The goal – indeed the promise – of l’Académie de Paris is a simple one: to ensure that every student experiences this unique quality of Paris so that he or she may be inspired to attain the highest levels of imagination and achievement, and to uphold the rich legacy that the city passes on to all who spend time there.
I relish the opportunity to lead this exciting program. I was born and raised in Geneva at the confluence of three great European traditions and at the heart of world affairs. I was schooled in Switzerland, France, and Britain, and this upbringing has shaped my views of the world and my sense of self as a scholar and teacher. As a result, I have consistently sought to help others enjoy the opportunities I had, believing in the extraordinary moral and intellectual benefits one can derive from this type of experience.
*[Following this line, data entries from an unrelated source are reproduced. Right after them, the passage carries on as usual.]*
Lemma range_app m b c e l1 l2 :
  range m b c = Some l1 -> range m c e = Some l2 -> range m b e = Some (l1 ++ l2).
Proof.
  unfold range. intros H1 H2. case_decide as D1; [|done]. case_decide as D2; [|done].
  rewrite decide_True by lia. injection H1 as <-. injection H2 as <-. f_equal.
  replace (drop (Z.to_nat c) m) with (drop (Z.to_nat (c - b)) (drop (Z.to_nat b) m))
    by (rewrite drop_drop; f_equal; lia).
  rewrite <- (take_drop (Z.to_nat (c - b)) (take (Z.to_nat (e - b)) (drop (Z.to_nat b) m))).
  rewrite take_take, skipn_firstn_comm. f_equal; f_equal; lia.
Qed.

(** A range is determined by the bytes it covers. *)
Lemma range_eq m b e l :
  0 <= b -> e <= msize m -> msize l = e - b ->
  (forall i, 0 <= i < msize l -> load m (b + i) = load l i) -> range m b e = Some l.
Proof.
  intros Hb He Hl H. pose proof (msize_nonneg l).
  rewrite range_in by lia. f_equal.
  assert (range m b e = Some (take (Z.to_nat (e - b)) (drop (Z.to_nat b) m))) as HR
    by (apply range_in; lia).
  destruct (range_Some _ _ _ _ HR) as (_ & _ & Hs & Hi).
  apply mem_ext; [lia|]. intros p Hp. rewrite Hi by lia. apply H. lia.
Qed.

Lemma range_ext m m' b e :
  msize m = msize m' -> (forall i, b <= i < e -> load m i = load m' i) ->
  range m b e = range m' b e.
Proof.
  intros Hs H. destruct (range m b e) as [l|] eqn:Hl.
  - destruct (range_Some _ _ _ _ Hl) as (? & ? & Hsz & Hi). symmetry. apply range_eq; [lia..|].
    intros i Hi'. rewrite <- H by lia. symmetry. apply Hi. lia.
  - unfold range in *. rewrite <- Hs. by case_decide.
Qed.

(** ** Words *)

Lemma store16_Some m p v m' :
  store16 m p v = Some m' ->
  exists m1, store m p (octet 1 v) = Some m1 /\ store m1 (p + 1) (octet 0 v) = Some m'.
Proof. unfold store16. intros (m1 & H1 & H2)%bind_Some. eauto. Qed.

Lemma store16_in m p v :
  0 <= p -> p + 1 < msize m -> exists m', store16 m p v = Some m'.
Proof.
  intros. unfold store16. rewrite store_in by lia. simpl.
  rewrite store_in; [eauto|]. unfold msize in *. rewrite length_insert. lia.
Qed.

Lemma store16_size m p v m' : store16 m p v = Some m' -> msize m' = msize m.
Proof. intros (m1 & H1%store_size & H2%store_size)%store16_Some. congruence. Qed.

Lemma store16_bytes m p v m' : bytes m -> store16 m p v = Some m' -> bytes m'.
Proof.
  intros Hm (m1 & H1 & H2)%store16_Some.
  refine (store_bytes _ _ _ _ _ _ H2); [|apply octet_u8; lia].
  refine (store_bytes _ _ _ _ Hm _ H1). apply octet_u8. lia.
Qed.

Lemma load_store16 m p v m' q :
  store16 m p v = Some m' ->
  load m' q = if decide (q = p) then Some (octet 1 v)
              else if decide (q = p + 1) then Some (octet 0 v) else load m q.
Proof.
  intros (m1 & H1 & H2)%store16_Some.
  rewrite (load_store _ _ _ _ _ H2), (load_store _ _ _ _ _ H1).
  repeat case_decide; done || lia.
Qed.

(** The last store of a word wins. *)
Lemma store16_overwrite m p v w m' : store16 m p v = Some m' -> store16 m' p w = store16 m p w.
Proof.
  intros H. pose proof (store16_size _ _ _ _ H) as Hs.
  assert (0 <= p /\ p + 1 < msize m) as [Hp Hp1].
  { apply store16_Some in H as (m1 & H1 & H2). pose proof (store_size _ _ _ _ H1) as Hs1.
    apply store_Some in H1 as [? _]. apply store_Some in H2 as [? _]. lia. }
  destruct (store16_in m p w) as [m1 H1]; [lia..|].
  destruct (store16_in m' p w) as [m2 H2]; [lia..|]. rewrite H1, H2. f_equal.
  apply mem_ext.
  - by rewrite (store16_size _ _ _ _ H1), (store16_size _ _ _ _ H2).
  - intros q _. rewrite (load_store16 _ _ _ _ _ H1), (load_store16 _ _ _ _ _ H2),
      (load_store16 _ _ _ _ _ H). by repeat case_decide.
Qed.

Lemma store32_Some m p v m' :
  store32 m p v = Some m' ->
  exists m2, store16 m p (v / 65536) = Some m2 /\ store16 m2 (p + 2) v = Some m'.
Proof.
  unfold store32, store16. intros (m1 & H1 & (m2 & H2 & (m3 & H3 & H4)%bind_Some)%bind_Some)%bind_Some.
  assert (octet 1 (v / 65536) = octet 3 v) as ->.
  { rewrite octet1, octet3, Z.div_div by lia. done. }
  assert (octet 0 (v / 65536) = octet 2 v) as ->.
  { rewrite octet0, octet2. done. }
  exists m2. rewrite H1. simpl. split; [done|]. rewrite H3. simpl.
  by replace (p + 2 + 1) with (p + 3) by lia.
Qed.

Lemma store32_in m p v :
  0 <= p -> p + 3 < msize m -> exists m', store32 m p v = Some m'.
Proof.
  intros. unfold store32, msize in *.
  rewrite store_in by (unfold msize; lia). simpl.
  rewrite store_in by (unfold msize; rewrite ?length_insert; lia). simpl.
  rewrite store_in by (unfold msize; rewrite ?length_insert; lia). simpl.
  rewrite store_in by (unfold msize; rewrite ?length_insert; lia). eauto.
Qed.

Lemma store32_size m p v m' : store32 m p v = Some m' -> msize m' = msize m.
Proof. intros (m1 & H1%store16_size & H2%store16_size)%store32_Some. congruence. Qed.

Lemma store32_bytes m p v m' : bytes m -> store32 m p v = Some m' -> bytes m'.
Proof. intros Hm (m1 & H1%store16_bytes & H2%store16_bytes)%store32_Some; auto. Qed.

Lemma load_store32 m p v m' q :
  store32 m p v = Some m' ->
  load m' q = if decide (p <= q < p + 4) then Some (octet (p + 3 - q) v) else load m q.
Proof.
  intros (m2 & H1 & H2)%store32_Some.
  rewrite (load_store16 _ _ _ _ _ H2), (load_store16 _ _ _ _ _ H1).
  assert (Ho : octet 1 (v / 65536) = octet 3 v).
  { rewrite octet1, octet3, Z.div_div by lia. done. }
  assert (Ho' : octet 0 (v / 65536) = octet 2 v).
  { rewrite octet0, octet2. done. }
  repeat case_decide; subst; try lia; rewrite ?Ho, ?Ho'; try done; f_equal; f_equal; lia.
Qed.

Lemma load16_Some m p v : load16 m p = Some v -> 0 <= p /\ p + 1 < msize m.
Proof.
  unfold load16. intros (a & Ha%load_Some & (b & Hb%load_Some & _)%bind_Some)%bind_Some. lia.
Qed.

Lemma load16_in m p : 0 <= p -> p + 1 < msize m -> is_Some (load16 m p).
Proof.
  intros. unfold load16.
  destruct (load_is_Some m p) as [a ->]; [lia|].
  destruct (load_is_Some m (p + 1)) as [b ->]; [lia|]. eauto.
Qed.

Lemma load16_is_u16 m p v : load16 m p = Some v -> is_u16 v.
Proof.
  unfold load16. intros (a & _ & (b & _ & [= <-])%bind_Some)%bind_Some. apply cat16_is_u16.
Qed.

Lemma load16_ext m m' p :
  load m' p = load m p -> load m' (p + 1) = load m (p + 1) -> load16 m' p = load16 m p.
Proof. unfold load16. by intros -> ->. Qed.

Lemma load32_ext m m' p :
  (forall q, p <= q < p + 4 -> load m' q = load m q) -> load32 m' p = load32 m p.
Proof. unfold load32. intros H. by rewrite !H by lia. Qed.

(** Reading back what [store16] and [store32] wrote. *)
Lemma load16_store16 m p v m' :
  is_u16 v -> store16 m p v = Some m' -> load16 m' p = Some v.
Proof.
  intros Hv H. unfold load16. rewrite !(load_store16 _ _ _ _ _ H).
  repeat case_decide; try lia. simpl. by rewrite cat16_octets.
Qed.

Lemma load32_store32 m p v m' :
  is_u32 v -> store32 m p v = Some m' -> load32 m' p = Some v.
Proof.
  intros Hv H. unfold load32. rewrite !(load_store32 _ _ _ _ _ H).
  rewrite !decide_True by lia. simpl.
  replace (p + 3 - p) with 3 by lia. replace (p + 3 - (p + 1)) with 2 by lia.
  replace (p + 3 - (p + 2)) with 1 by lia. replace (p + 3 - (p + 3)) with 0 by lia.
  by rewrite cat32_octets.
Qed.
I very much look forward to sharing your experience of Paris with you.
| Yours truly,
|
Dr Richard Michaelis is a Francophone native of Switzerland. He has just finished editing Walter Scott’s nine-volume Life of Napoleon for publication and is currently writing a life of the French author and statesman, François-René de Chateaubriand. He is a lecturer at Hertford College, Oxford University, where he has taught and lectured in European and British history for over ten years and specializes in 18th- and 19th- century French cultural history. He has taught and lectured students from other universities and runs an annual seminar course on British History for Princeton University. Richard taught on The Oxford Tradition for five years and has directed The Paris Teacher Seminar and The Paris Connection for our Oxford Tradition and Cambridge Tradition programs. This is his third year directing l’Académie de Paris, and he works full-time in our New York office as Associate Director.